Two Natural ent-kauranoids as Novel Wnt Signaling Inhibitors

摘要

Constitutively active Wnt signaling frequently occurs in most colon cancers. Therefore, inhibitors of Wnt signaling pathway could provide rational therapeutic effects for colorectal malignancy. Within this paper, we identified two inhibitors of Wnt signaling pathway, rabdoternin B and maoecrystal I from a natural ent-kauranoid library by a dual-luciferase reporter gene assay.
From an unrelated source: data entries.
(** * sdl2.ext.draw: software-surface drawing routines

    A shallow embedding of [src/sdl2/ext/draw.py] ([prepare_color], [fill],
    [line]) together with the properties stated about it.

    Python integers are [Z]; the floating point values produced by the
    clipping routine and by [pitch / bpp] are modelled by exact rationals
    [Q].  The pixel memory of the target surface and the sequence of SDL
    calls issued are threaded explicitly through a small state-and-error
    monad, so that what has been written before an exception is raised
    remains observable. *)

From Stdlib Require Import ZArith QArith Qminmax List Bool Lia Lqa.
Import ListNotations.

Local Open Scope Z_scope.

(** ** Exceptions *)

(** The two messages with which [line] raises [UnsupportedError]. *)
Inductive unsupported_msg : Type :=
| Msg24bpp      (* "24bpp are currently not supported" *)
| MsgWidth.     (* "width > 1 is not supported" *)

(** The three messages with which [fill] and [line] raise [ValueError]. *)
Inductive value_msg : Type :=
| MsgArea       (* "Fill areas must be specified as either ..." *)
| MsgWidthLow   (* "width must be greater than 0" *)
| MsgPoints.    (* "line does not contain a valid set of points" *)

Inductive exn : Type :=
| TypeError
| ValueError (m : value_msg)
| ZeroDivisionError
| UnsupportedError (m : unsupported_msg)
| ColorError.   (* whatever convert_to_color raises on a bad colour *)

(** ** Data model *)

(** Modelled from the spec: a rectangle (x, y, width, height).  The class
    SDL_Rect of sdl2/rect.py is not part of the sources at hand; it is the
    ctypes image of SDL's C structure, whose four fields are C [int]s. *)
Record SDL_Rect : Type := mkRect { rx : Z; ry : Z; rw : Z; rh : Z }.

(** What a C [int] field keeps of a Python integer: ctypes stores it
    without overflow check, as the signed 32-bit number that has the same
    low 32 bits. *)
Definition c_int (z : Z) : Z := (z + 2 ^ 31) mod 2 ^ 32 - 2 ^ 31.

(** The constructor call [SDL_Rect(x, y, w, h)], which [line] makes under
    the name [SDLRect]. *)
Definition SDLRect (x y w h : Z) : SDL_Rect :=
  mkRect (c_int x) (c_int y) (c_int w) (c_int h).

Record SDL_PixelFormat : Type := mkFormat {
  BytesPerPixel : Z;
  Amask : Z;
  layout : Z   (* stands for the remaining channel masks and shifts *)
}.

Record SDL_Surface : Type := mkSurface {
  format : SDL_PixelFormat;
  pitch : Z;
  clip_rect : SDL_Rect
}.

Record Color : Type := mkColor { cr : Z; cg : Z; cb : Z; ca : Z }.

(** What a caller may pass as drawing target. *)
Inductive target : Type :=
| TSurface (s : SDL_Surface)        (* surface.SDL_Surface *)
| TSprite (s : SDL_Surface)         (* SoftwareSprite, with its .surface *)
| TPointer (s : SDL_Surface)        (* LP_SDL_Surface, with its .contents *)
| TPixelFormat (f : SDL_PixelFormat)
| TOther.

(** Python values, as far as [fill]'s [area] argument and the result of
    [clipline] need them. *)
#[warnings="-register-all"]
Inductive pyval : Type :=
| PyNone
| PyInt (n : Z)
| PyFloat (q : Q)
| PyRect (r : SDL_Rect)
| PySeq (l : list pyval).

(** ** State: pixel memory and the calls made on the surface *)

Inductive event : Type :=
| EvFillRect (dst : SDL_Surface) (r : option SDL_Rect) (color : Z)
| EvFillRects (dst : SDL_Surface) (rs : list SDL_Rect) (count : Z) (color : Z)
| EvPixel (idx : Z) (v : Z).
The two compounds inhibited Wnt signaling pathway in a concentration-dependent manner and exhibited selective cytotoxicity toward a number of colon carcinoma cell lines SW480, HCT116, and HT29, with only weak cytotoxicity towards the normal colonic epithelial cell line CCD-841-CoN. Rabdoternin B and maoecrystal I treatment induced G2/M phase arrest efficiently in SW480 cells as revealed by flow cytometry analysis. A further study found that maoecrystal I decreased the expression of Wnt signaling target genes, including c-myc, cyclin D1, survivin and Axin2 in colon cancer cells. Collectively our data suggests that rabdoternin B and maoecrystal I are novel inhibitors of canonical Wnt signaling pathway and may possess potentials for colon cancer therapy.